Monday, 4 October 2004
10:41 PM
MSN ran an article today on "What you need to know about lactose intolerance." They represent lactose intolerance as ranging from mild to severe, although they do note that most people can tolerate small amounts. This sent me to my wonderful On Food And Cooking, the masterpiece by Harold MacGee on the science of, um, food and cooking. This is his note on lactose intolerance:It was not until the late 1960s that Western medical science realized that adult lactase deficiency -- the inability to digest milk sugar -- was the rule rather than the exception, and was not really a deficiency at all but the natural state of affairs. It took this long because most Westerners, in particular those of northern European background, are capable of digesting lactose in adulthood. Their lactase levels, and those of a couple of nomadic African tribes, do not drop off as drastically as those of the rest of the world's population. The "ethnic chauvinism," as it has been called, of assuming that everyone could digest milk led to such policies as shipping surplus powdered milk to famine areas where it could do as much harm as good. This attitude was overcome only when the researchers noticed that about 70% of American blacks are intolerant of lactose, while the figure for whites is closer to 10%. A few years of study showed that lactose-tolerant adults are a distinct minority on this planet.

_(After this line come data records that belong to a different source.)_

(* ===== verification/RedisConc.v ===== *)
(** * Package [storage/redis] under concurrency

    The clients and collectors of one Redis server (src/storage/redis/storage.go):
    a server carries out one command, or one transaction, after the other, and
    between two commands of a method those of others may come.  Alone, a method is
    the one of [Redis]; interleaved, every write still takes its whole effect on
    the swarms at one moment, even when it reports an error, and a collection
    removes no peer that was never announced before its cutoff. *)

From S2P Require Import Prelude GoStd Netip Bittorrent Storage Threads Redis SwarmKeys RedisSpec.
Import RedisStore RedisFacts.

Local Open Scope Z_scope.

(** ** What a server does when a command fails

    A command of a transaction that fails changes nothing, and the ones after it
    are carried out all the same; the client returns the error of the first that
    failed, so that [tx] takes its last branch.  [TxPipelined] gives no errors of
    single commands next to that one, and [tx] would not look at them. *)

Definition exec_or (c : tx_cmd) (d : db) : db := default d (exec c d).

Fixpoint exec_each (cs : list tx_cmd) (d : db) : db * list bool :=
  match cs with
  | [] => (d, [])
  | c :: cs =>
      let '(d', oks) := exec_each cs (exec_or c d) in (d', bool_decide (is_Some (exec c d)) :: oks)
  end.

(** What the client reports of a transaction: when a command failed, the error of
    the first one that did. *)
Definition tx_reports (oks : list bool) (r : result (list error)) : Prop :=
  if forallb id oks then r = Ok (replicate (length oks) None) else ∃ e, r = Err e.

Class RedisErrors (S : Type) `{RedisSpec S} := {
  re_TxPipelined s cs : rd_up s →
    ∃ r, replies rd_up rd_db (TxPipelined cs s) r (exec_each cs (rd_db s)).1 ∧ tx_reports (exec_each cs (rd_db s)).2 r;
  re_Decr s k n : rd_up s → int_at (rd_db s) k = Some n → incr_at k (-1) (rd_db s) = None →
    ∃ e, replies rd_up rd_db (Decr k s) (Err e) (rd_db s);
  re_DecrBy s k i n : rd_up s → int_at (rd_db s) k = Some n → incr_at k (- i) (rd_db s) = None →
    ∃ e, replies rd_up rd_db (DecrBy k i s) (Err e) (rd_db s);
}.

Definition succeeded (e : error) : bool := match e with None => true | Some _ => false end.

(** The errors of the commands one by one, as the server replies with them. *)
Lemma exec_replies cs d errs0 : ∃ errs,
  foldl (λ '(d, errs) c, match exec c d with
    | Some d => (d, errs ++ [None]) | None => (d, errs ++ [Some WRONGTYPE]) end) (d, errs0) cs
  = ((exec_each cs d).1, errs0 ++ errs) ∧ succeeded <$> errs = (exec_each cs d).2.
Proof.
  revert d errs0. induction cs as [|c cs IH]; intros d errs0.
  - exists []. by rewrite app_nil_r.
  - cbn [foldl exec_each].
    set (o := if exec c d is Some _ then None else Some WRONGTYPE).
    destruct (IH (exec_or c d) (errs0 ++ [o])) as (errs & E & Hs). exists (o :: errs).
    assert (foldl (λ '(d, errs) c, match exec c d with
      | Some d => (d, errs ++ [None]) | None => (d, errs ++ [Some WRONGTYPE]) end)
      (match exec c d with Some d' => (d', errs0 ++ [None]) | None => (d, errs0 ++ [Some WRONGTYPE]) end) cs =
      ((exec_each cs (exec_or c d)).1, (errs0 ++ [o]) ++ errs)) as -> by (rewrite <-E; unfold exec_or, o; by destruct (exec c d)).
    destruct (exec_each cs (exec_or c d)) as [d' oks]. rewrite <-(assoc_L _). split; [done|].
    cbn in Hs |- *. rewrite Hs. f_equal. unfold o. by destruct (exec c d).
Qed.

Lemma first_error errs :
  tx_reports (succeeded <$> errs) (match omap (λ e, e) errs with [] => Ok errs | e :: _ => Err e end).
Proof.
  unfold tx_reports. induction errs as [|[e|] errs IH]; cbn; [done|by eexists|].
  destruct (forallb id (succeeded <$> errs)).
  - destruct (omap (λ e, e) errs); [|done]. injection IH as IH. cbn. do 2 f_equal. exact IH.
  - destruct (omap (λ e, e) errs); [by destruct IH|by eexists].
Qed.

Lemma exec_tx_each cs d : ∃ r, exec_tx cs d = ((exec_each cs d).1, r) ∧ tx_reports (exec_each cs d).2 r.
Proof.
  destruct (exec_replies cs d []) as (errs & E & Hs). eexists. unfold exec_tx. rewrite E. cbn [app]. split; [done|].
  rewrite <-Hs. apply first_error.
Qed.

#[export] Instance reference_errors : @RedisErrors db reference_server reference_spec.
Proof.
  split; unfold replies.
  - intros s cs _. destruct (exec_tx_each cs s) as (r & E & Hs). exists r.
    cbn [TxPipelined reference_server]. by rewrite E.
  - intros s k n _ Hn Hd. cbn [Decr reference_server]. change (rd_db s) with s in Hn, Hd.
    rewrite Hn. cbn [mbind option_bind]. rewrite Hd. by eexists.
  - intros s k i n _ Hn Hd. cbn [DecrBy reference_server]. change (rd_db s) with s in Hn, Hd.
    rewrite Hn. cbn [mbind option_bind]. rewrite Hd. by eexists.
Qed.

Module RedisConc.

(** ** The methods, command by command *)

Section Methods.
Context {S : Type} `{Redis S}.

Definition cmd {A} (c : call S A) : prog S (result A) := atomically c.

(** One transaction. *)
Definition putPeer (now : Z) (infoHashKey peerCountKey peerID : bytes) : prog S error :=
  atomically (RedisStore.putPeer now infoHashKey peerCountKey peerID).

Definition delPeer (infoHashKey peerCountKey peerID : bytes) : prog S error :=
  r ← cmd (HDel infoHashKey [peerID]);
  match no_result 0 r with
  | Ok deleted =>
      if deleted =? 0 then mret (Some ErrResourceDoesNotExist)
      else r ← cmd (Decr peerCountKey); mret (err_of r)
  | Err e => mret (Some e)
  end.

Definition PutSeeder (now : Z) (ih : InfoHash) (peer : Peer) : prog S error :=
  putPeer now (InfoHashKey ih true (Peer_Is6 peer)) CountSeederKey (PackPeer peer).

Definition DeleteSeeder (ih : InfoHash) (peer : Peer) : prog S error :=
  delPeer (InfoHashKey ih true (Peer_Is6 peer)) CountSeederKey (PackPeer peer).

Definition PutLeecher (now : Z) (ih : InfoHash) (peer : Peer) : prog S error :=
  putPeer now (InfoHashKey ih false (Peer_Is6 peer)) CountLeecherKey (PackPeer peer).

Definition DeleteLeecher (ih : InfoHash) (peer : Peer) : prog S error :=
  delPeer (InfoHashKey ih false (Peer_Is6 peer)) CountLeecherKey (PackPeer peer).

(** One transaction. *)
Definition GraduateLeecher (now : Z) (ih : InfoHash) (peer : Peer) : prog S error :=
  atomically (RedisStore.GraduateLeecher now ih peer).

Fixpoint getPeers (membersFn : bytes → Z → call S (list bytes)) (infoHashKeys : list bytes)
    (maxCount : Z) (out : list Peer) : prog S (list Peer * error) :=
  match infoHashKeys with
  | [] => mret (out, None)
  | infoHashKey :: rest =>
      r ← cmd (membersFn infoHashKey maxCount);
      let '(peers, err) := parsePeersList r in
      let maxCount := maxCount - Z.of_nat (length peers) in
      let out := out ++ peers in
      if bool_decide (err ≠ None) || (maxCount <=? 0) then mret (out, err)
      else getPeers membersFn rest maxCount out
  end.

Definition GetPeers (infoHash : InfoHash) (forSeeder : bool) (maxCount : Z) (isV6 : bool)
    (membersFn : bytes → Z → call S (list bytes)) : prog S (list Peer * error) :=
  let infoHashKeys :=
    if forSeeder then [InfoHashKey infoHash false isV6]
    else [InfoHashKey infoHash true isV6; InfoHashKey infoHash false isV6] in
  '(out, err) ← getPeers membersFn infoHashKeys maxCount [];
  mret (out, match err with
             | None => if decide (out = []) then Some ErrResourceDoesNotExist else None
             | Some e => if decide (out = []) then Some e else None
             end).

This is not to say that only a minority can eat dairy products. Most lactose-intolerant adults can consume about a pint of milk per day, which provides valuable amounts of several nutrients, without severe symptoms. (This is not true of people who are allergic to milk proteins. Lactose intolerance is not an allergy.) And cheese, yogurt, and other cultured foods are practically free of lactose because the fermenting bacteria use it as fuel. But the practice of dairying would have been unlikely to develop in populations with a low tolerance for milk itself. It has been suggested that the genetic trait of continuing with lactase production arose in the people of northern Europe because it conferred the advantages of increased calcium intake and improved absorption of that mineral (one of the effects of lactose in the small intestine) on a group whose dark, cold environment developed little vitamin D in the skin. Of course, the ability to drink milk also simply widens the range of foods on which people can survive. In any case, lactose tolerance is probably a very recent adaptation. Mother's milk has been drunk on our branch of the phylogenetic bush for millions of years, but sheep, goats, and cows have been milked only for a few thousand.